Top of Records shown
Definition prec : Z := 24.
Definition emax : Z := 128.

Definition float : Type := spec_float.

Definition zero : float := S754_zero false.
Definition add : float -> float -> float := SFadd prec emax.
Definition mul : float -> float -> float := SFmul prec emax.
Definition sub : float -> float -> float := SFsub prec emax.
Definition div : float -> float -> float := SFdiv prec emax.

(** [static_cast<float>(z)] for an integer [z]. *)
Definition of_Z (z : Z) : float := binary_normalize prec emax z 0 false.

End F32.

Abbreviation float := F32.float.

(** ** ConvolutionBuffer.cxx *)

Record ConvolutionBuffer : Type := {
  myData : list float;
  myFirstIndex : Z;
  mySize : Z
}.

(** [ConvolutionBuffer::ConvolutionBuffer(uInt32 size)]: [size] floats, all
    bytes zeroed by [memset]. *)
Definition ConvolutionBuffer_new (size : Z) : ConvolutionBuffer :=
  {| myData := replicate (Z.to_nat size) F32.zero;
     myFirstIndex := 0;
     mySize := size |}.

(** [void ConvolutionBuffer::shift(float nextValue)] *)
Definition shift (nextValue : float) (b : ConvolutionBuffer) : ConvolutionBuffer :=
  {| myData := <[ Z.to_nat (myFirstIndex b) := nextValue ]> (myData b);
     myFirstIndex := wrap32 (myFirstIndex b + 1) mod mySize b;
     mySize := mySize b |}.

(** Reading [a[i]]; the default stands for an access outside the array,
    which the well-formedness conditions below exclude. *)
Definition rd (a : list float) (i : Z) : float :=
  default F32.zero (a !! Z.to_nat i).

(** The body of the [for] loop of [convoluteWith], run for the [n]
    remaining values of [i]. *)
Fixpoint convolute_loop (b : ConvolutionBuffer) (kernel : list float)
    (n : nat) (i : Z) (result : float) : float :=
  match n with
  | O => result
  | S n' =>
      convolute_loop b kernel n' (i + 1)
        (F32.add result
           (F32.mul (rd kernel i)
                    (rd (myData b) (wrap32 (myFirstIndex b + i) mod mySize b))))
  end.

(** [float ConvolutionBuffer::convoluteWith(float* kernel) const] *)
Definition convoluteWith (b : ConvolutionBuffer) (kernel : list float) : float :=
  convolute_loop b kernel (Z.to_nat (mySize b)) 0 F32.zero.

(** The invariant the constructor establishes and [shift] keeps.  The size
    is positive ([shift] divides by it) and at most [2^31], so that the
    [uInt32] sum [myFirstIndex + i] of two indices does not wrap. *)
Record buffer_wf (b : ConvolutionBuffer) : Prop := {
  wf_size_pos : 0 < mySize b <= 2 ^ 31;
  wf_length : Z.of_nat (length (myData b)) = mySize b;
  wf_first : 0 <= myFirstIndex b < mySize b
}.

(** The stored samples in order of age, oldest first: the array read from
    [myFirstIndex] on, wrapping around. *)
Definition samples (b : ConvolutionBuffer) : list float :=
  drop (Z.to_nat (myFirstIndex b)) (myData b)
    ++ take (Z.to_nat (myFirstIndex b)) (myData b).

(** Left-to-right single precision dot product, starting from [0.f]. *)
Definition dot_from (acc : float) (k xs : list float) : float :=
  fold_left (fun r p => F32.add r (F32.mul (fst p) (snd p))) (zip k xs) acc.

Definition dot (k xs : list float) : float := dot_from F32.zero k xs.

(** ** Properties of the convolution buffer *)

Section ConvolutionBufferFacts.

Implicit Types (b : ConvolutionBuffer) (k : list float) (v : float).

Lemma samples_length b :
  buffer_wf b -> length (samples b) = Z.to_nat (mySize b).
Proof.
  intros [Hs Hl Hf]. unfold samples.
  rewrite length_app, length_drop, length_take. lia.
Qed.

(** The [i]-th oldest sample sits at index [(myFirstIndex + i) % mySize]. *)
Lemma samples_lookup b (i : Z) :
  buffer_wf b -> 0 <= i < mySize b ->
  samples b !! Z.to_nat i
    = myData b !! Z.to_nat (wrap32 (myFirstIndex b + i) mod mySize b).
Proof.
  intros [Hs Hl Hf] Hi. unfold samples, wrap32.
  rewrite (Z.mod_small (myFirstIndex b + i)) by lia.
  destruct (Z_lt_ge_dec (myFirstIndex b + i) (mySize b)) as [Hlt | Hge].
  - rewrite Z.mod_small by lia.
    rewrite lookup_app_l by (rewrite length_drop; lia).
    rewrite lookup_drop. f_equal. lia.
  - replace ((myFirstIndex b + i) mod mySize b)
      with (myFirstIndex b + i - mySize b).
    2:{ apply Z.mod_unique with (q := 1); lia. }
    rewrite lookup_app_r by (rewrite length_drop; lia).
    rewrite length_drop, lookup_take_lt by lia. f_equal. lia.
Qed.

Lemma dot_from_nil_r acc k : dot_from acc k [] = acc.
Proof. unfold dot_from. by destruct k. Qed.

Lemma dot_from_cons acc y k x xs :
  dot_from acc (y :: k) (x :: xs) = dot_from (F32.add acc (F32.mul y x)) k xs.
Proof. reflexivity. Qed.

Lemma convolute_loop_dot b k (n : nat) (i : Z) acc :
  buffer_wf b -> mySize b <= Z.of_nat (length k) ->
  0 <= i -> i + Z.of_nat n = mySize b ->
  convolute_loop b k n i acc
    = dot_from acc (drop (Z.to_nat i) k) (drop (Z.to_nat i) (samples b)).
Proof.
  intros Hwf Hk. revert i acc.
  induction n as [| n IH]; intros i acc Hi Hn; simpl.
  - rewrite (drop_ge (samples b)), dot_from_nil_r; [done |].
    rewrite samples_length by done. lia.
  - assert (is_Some (k !! Z.to_nat i)) as [y Hy]
      by (apply lookup_lt_is_Some; lia).
    assert (is_Some (samples b !! Z.to_nat i)) as [x Hx]
      by (apply lookup_lt_is_Some; rewrite samples_length by done; lia).
    rewrite (drop_S _ _ _ Hy), (drop_S _ _ _ Hx), dot_from_cons.
    rewrite IH by lia.
    replace (Z.to_nat (i + 1)) with (S (Z.to_nat i)) by lia.
    unfold rd. rewrite <- samples_lookup by (done || lia).
    by rewrite Hy, Hx.
Qed.

Lemma convoluteWith_dot b k :
  buffer_wf b -> mySize b <= Z.of_nat (length k) ->
  convoluteWith b k = dot k (samples b).
Proof.
  intros Hwf Hk. unfold convoluteWith, dot.
  rewrite (convolute_loop_dot b k _ 0) by (done || destruct Hwf; lia).
  done.
Qed.

Lemma ConvolutionBuffer_new_wf (size : Z) :
  0 < size <= 2 ^ 31 -> buffer_wf (ConvolutionBuffer_new size).
Proof.
  intros Hs. split; simpl.
  - done.
  - rewrite length_replicate. lia.
  - lia.
Qed.

Lemma shift_wf b v : buffer_wf b -> buffer_wf (shift v b).
Proof.
  intros [Hs Hl Hf]. split; simpl.
  - done.
  - by rewrite length_insert.
  - apply Z.mod_pos_bound. lia.
Qed.

Lemma shift_firstIndex b v :
  buffer_wf b -> myFirstIndex (shift v b) = (myFirstIndex b + 1) mod mySize b.
Proof.
  intros [Hs Hl Hf]. simpl. unfold wrap32.
  by rewrite (Z.mod_small (myFirstIndex b + 1) (2 ^ 32)) by lia.
Qed.

(** Shifting drops the oldest sample and appends the new one. *)
Lemma shift_samples b v :
  buffer_wf b -> samples (shift v b) = drop 1 (samples b) ++ [v].
Proof.
  intros Hwf. pose proof (shift_firstIndex b v Hwf) as Hfi.
  destruct Hwf as [Hs Hl Hf]. unfold samples. rewrite Hfi. simpl.
  set (f := Z.to_nat (myFirstIndex b)).
  assert (f < length (myData b))%nat as Hlt by lia.
  rewrite drop_app_le by (rewrite length_drop; lia).
  rewrite drop_drop.
  destruct (Z_lt_ge_dec (myFirstIndex b + 1) (mySize b)) as [Hin | Hout].
  - rewrite Z.mod_small by lia.
    replace (Z.to_nat (myFirstIndex b + 1)) with (f + 1)%nat by lia.
    rewrite drop_insert_lt by lia.
    rewrite <- (Nat.add_comm 1 f). change (1 + f)%nat with (S f).
    rewrite (take_S_r _ _ v) by (apply list_lookup_insert_eq; lia).
    rewrite take_insert_ge by lia.
    by rewrite app_assoc.
  - replace (myFirstIndex b + 1) with (mySize b) by lia.
    rewrite Z_mod_same_full. simpl.
    rewrite (drop_ge (myData b)) by lia. simpl.
    rewrite app_nil_r.
    rewrite <- (take_drop f (<[f:=v]> (myData b))).
    rewrite take_insert_ge by lia. f_equal.
    rewrite drop_insert_ge by lia.
    rewrite Nat.sub_diag.
    assert (length (drop f (myData b)) = 1%nat) as H1
      by (rewrite length_drop; lia).
    destruct (drop f (myData b)) as [| x [| ? ?]]; simpl in *; done.
Qed.

End ConvolutionBufferFacts.

(** ** The buffer as a sliding window *)

(** Successive calls [shift(v1); shift(v2); ...]. *)
Definition shift_all (vs : list float) (b : ConvolutionBuffer) : ConvolutionBuffer :=
  fold_left (fun b' v => shift v b') vs b.

Lemma shift_all_wf (vs : list float) (b : ConvolutionBuffer) :
  buffer_wf b -> buffer_wf (shift_all vs b).
Proof.
  revert b. induction vs as [| v vs IH]; intros b Hwf; [done |].
  apply IH. by apply shift_wf.
Qed.

Lemma shift_all_samples (vs : list float) (b : ConvolutionBuffer) :
  buffer_wf b ->
  samples (shift_all vs b) = drop (length vs) (samples b ++ vs).
Proof.
  revert b. induction vs as [| v vs IH]; intros b Hwf.
  - simpl. by rewrite app_nil_r.
  - cbn [shift_all fold_left]. fold (shift_all vs (shift v b)).
    rewrite IH by (by apply shift_wf).
    rewrite shift_samples by done.
    assert (1 <= length (samples b))%nat as Hne.
    { rewrite samples_length by done. destruct Hwf. lia. }
    rewrite <- (drop_app_le (samples b) [v] 1 Hne).
    rewrite <- (drop_app_le (samples b ++ [v]) vs 1)
      by (rewrite length_app; lia).
    rewrite drop_drop, <- app_assoc. reflexivity.
Qed.

(** X1.  The window property.  Whatever a buffer of size [S] held, after the
    values [vs] have been shifted in it holds the last [S] entries of its
    old contents followed by [vs], in that order; so after [S] or more
    shifts it holds exactly the [S] most recent values.  A new buffer holds
    [S] zeros. *)
Theorem X1_sliding_window (vs : list float) (b : ConvolutionBuffer) :
  buffer_wf b ->
  samples (shift_all vs b) = drop (length vs) (samples b ++ vs)
  /\ length (samples (shift_all vs b)) = Z.to_nat (mySize b)
  /\ (Z.to_nat (mySize b) <= length vs ->
      samples (shift_all vs b) = drop (length vs - Z.to_nat (mySize b)) vs)%nat
  /\ myFirstIndex (shift_all vs b)
     = (myFirstIndex b + Z.of_nat (length vs)) mod mySize b
  /\ samples (ConvolutionBuffer_new (mySize b))
       = replicate (Z.to_nat (mySize b)) F32.zero.
Proof.
  intros Hwf. pose proof (shift_all_samples vs b Hwf) as Hs.
  repeat apply conj.
  - exact Hs.
  - rewrite Hs, length_drop, length_app, samples_length by done. lia.
  - intros Hlen. rewrite Hs.
    rewrite drop_app_ge by (rewrite samples_length by done; lia).
    by rewrite samples_length by done.
  - clear Hs. revert b Hwf. induction vs as [| v vs IH]; intros b Hwf.
    + destruct Hwf as [H1 H2 H3]. simpl. rewrite Z.add_0_r, Z.mod_small; lia.
    + cbn [shift_all fold_left]. fold (shift_all vs (shift v b)).
      rewrite IH by (by apply shift_wf).
      rewrite shift_firstIndex by done. cbn [mySize shift length].
      rewrite Zplus_mod_idemp_l. f_equal. lia.
  - unfold samples. simpl. by rewrite drop_0, take_0, app_nil_r.
Qed.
Bottom of Records shown
_Directions_
Return every line of the records in which the word "split" is found.

_Answer box_
  intros Hs. split; simpl.
  intros [Hs Hl Hf]. split; simpl.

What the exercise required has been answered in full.